Gustave Moreau. Le dragon à plusieurs têtes et à plusieurs queues.
Gustave Moreau. Le Dragon à plusieurs têtes et à plusieurs queues. Coll. part. Photo Jean-Yves Lacôte

Mais cela n’empêche pas la camarde de baguenauder avec sa faux. À ce propos, allez voir l’illustration de La Mort et le Bûcheron pour comprendre qu’elle peut être sacrément accorte, la grande faucheuse. Et donc, Roux mourut en 1913. Recomptons. Il avait soixante-quatre illustrations de Gustave Moreau pour les Fables. Il en a vendu une, L’Homme entre deux âges et ses deux Maîtresses, parce qu’elle ne lui plaisait pas (on en a perdu la trace). Il en restait donc soixante-trois qui furent confiées à la salle des ventes par l’exécuteur testamentaire et ce fut Miriam Alexandrine de Goldschmidt-Rothschild qui emporta les enchères et fit, en 1936, don de Le Paon se plaignant à Junon au musée consacré à l’artiste. Les soixante-deux feuilles restantes se trouvaient au coffre. Vingt-huit ont disparu pendant la Seconde Guerre mondiale. L’Histoire dit qu’elles ont été spoliées par les Nazis (on en est sûr) et qu’elles ont brûlé, à la fin de la guerre, avec le château dans lequel elles étaient entreposées (on le suppose). Quelques optimistes espèrent encore qu’elles se trouvent dans les réserves d’un musée russe. En tout cas, on n’en connaît plus que des photos et les dessins préparatoires.

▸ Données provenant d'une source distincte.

(** * Notification platform: the edge gateway

    A shallow embedding of the API gateway of the notification platform
    (rate limiter over Redis, bearer-token gate, reverse proxy, response
    envelope) and the properties its specification states about it.

    Layout: the definitions come first, one module per source file; the
    theorems follow, grouped by component. *)

From Stdlib Require Import ZArith Lia Bool Ascii String.
From stdpp Require Import base option list relations gmap strings.

Open Scope string_scope.
Open Scope Z_scope.

(** ** JavaScript string helpers

    Header values reach Node as Latin-1 text, so a [string] of 8-bit
    characters carries them exactly. *)

Module Js.

(** [s.startsWith(p)] *)
Definition startsWith (s p : string) : bool := String.prefix p s.

(** [s.includes(p)] *)
Fixpoint includes (s p : string) : bool :=
  String.prefix p s ||
  match s with
  | EmptyString => false
  | String _ rest => includes rest p
  end.

(** [s.split('?')[0]]: everything before the first question mark. *)
Fixpoint split_query_head (s : string) : string :=
  match s with
  | EmptyString => EmptyString
  | String c rest =>
      if Ascii.eqb c "?"%char then EmptyString
      else String c (split_query_head rest)
  end.

(** White space and line terminators of ECMAScript that fit in 8 bits:
    TAB, LF, VT, FF, CR, SP and NBSP. *)
Definition is_white (c : ascii) : bool :=
  let n := Ascii.nat_of_ascii c in
  ((9 <=? n)%nat && (n <=? 13)%nat) || (n =? 32)%nat || (n =? 160)%nat.

Fixpoint trimStart (s : string) : string :=
  match s with
  | EmptyString => EmptyString
  | String c rest => if is_white c then trimStart rest else s
  end.

Fixpoint trimEnd (s : string) : string :=
  match s with
  | EmptyString => EmptyString
  | String c rest =>
      match trimEnd rest with
      | EmptyString => if is_white c then EmptyString else String c EmptyString
      | t => String c t
      end
  end.

(** [s.trim()] *)
Definition trim (s : string) : string := trimEnd (trimStart s).

(** [s.substring(n)] for [n] within range or beyond it. *)
Fixpoint substring_from (n : nat) (s : string) : string :=
  match n, s with
  | O, _ => s
  | S n', String _ rest => substring_from n' rest
  | S _, EmptyString => EmptyString
  end.

(** Truthiness of a string: only the empty string is falsy. *)
Definition truthy_str (s : string) : bool :=
  match s with EmptyString => false | _ => true end.

(** [s.trim().length > 0] *)
Definition non_blank (s : string) : bool := truthy_str (trim s).

(** [s.toLowerCase()] on the ASCII letters, which is all a header name has. *)
Definition lower (c : ascii) : ascii :=
  let n := Ascii.nat_of_ascii c in
  if (65 <=? n)%nat && (n <=? 90)%nat then Ascii.ascii_of_nat (n + 32) else c.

Gustave Moreau. Le chêne et le roseau.
Gustave Moreau. Le Chêne et le Roseau. Coll. part. Photo Jean-Yves Lacôte

Il reste donc trente-cinq aquarelles que l’on peut voir en ce moment, avec leurs dessins préparatoires, à l’exposition qui se tient au musée Gustave Moreau. La première est un frontispice, Allégorie de la fable. Les Fables de La Fontaine illustrées par Gustave Moreau sont en conséquence un recueil de trente-quatre fables, pour la plupart peu connues. À l’exception de Le Paon se plaignant à Junon, exposé en permanence au musée, qui a pâli, ces aquarelles rehaussées de gouache sont dans leurs couleurs d’origine car elles ont peu vu la lumière depuis leur création. L’attention portée par l’éditeur à leur reproduction et le grand format du livre permettent d’apprécier la palette extraordinaire de Gustave Moreau et les détails de chaque scène. Prenons Le Rat et l’Éléphant : on y voir un éléphant surmonté du dais où a pris place sa maîtresse.

« Sur l’animal à triple étage

Une Sultane de renom,

Son Chien, son Chat, et sa Guenon,

Son Perroquet, sa vieille, et toute sa maison,

S’en allait en pèlerinage. »

raconte La Fontaine. Moreau a posé une énorme émeraude sur le frontal du pachyderme, le chat est royalement couché dans une boîte ouverte transportée par un serviteur aux pieds nus, ceint d’un pagne bleu et coiffé d’une tiare et, devant d’immenses fleurs cachant en partie l’éléphant s’envole un martin-pêcheur. Tandis que deux flamants roses batifolent sur le lac tout proche, l’œil découvre enfin le petit rat, très fier, qui toise l’équipage comme un chien regarde un évêque. On brûle de dire au sot rongeur qu’il va mal finir…

Les Fables de La Fontaine illustrées par Gustave Moreau, éditions In Fine/musée Gustave Moreau, 96 pages format 24×30 cm, 35 illustrations, 15 €.

Exposition Les Fables de La Fontaine jusqu’au 28 février 2022, musée national Gustave Moreau, 14 rue de La Rochefoucauld, 75009 Paris. Catalogue aux éditions In Fine/musée Gustave Moreau, 320 pages, 412 illustrations, 39 €.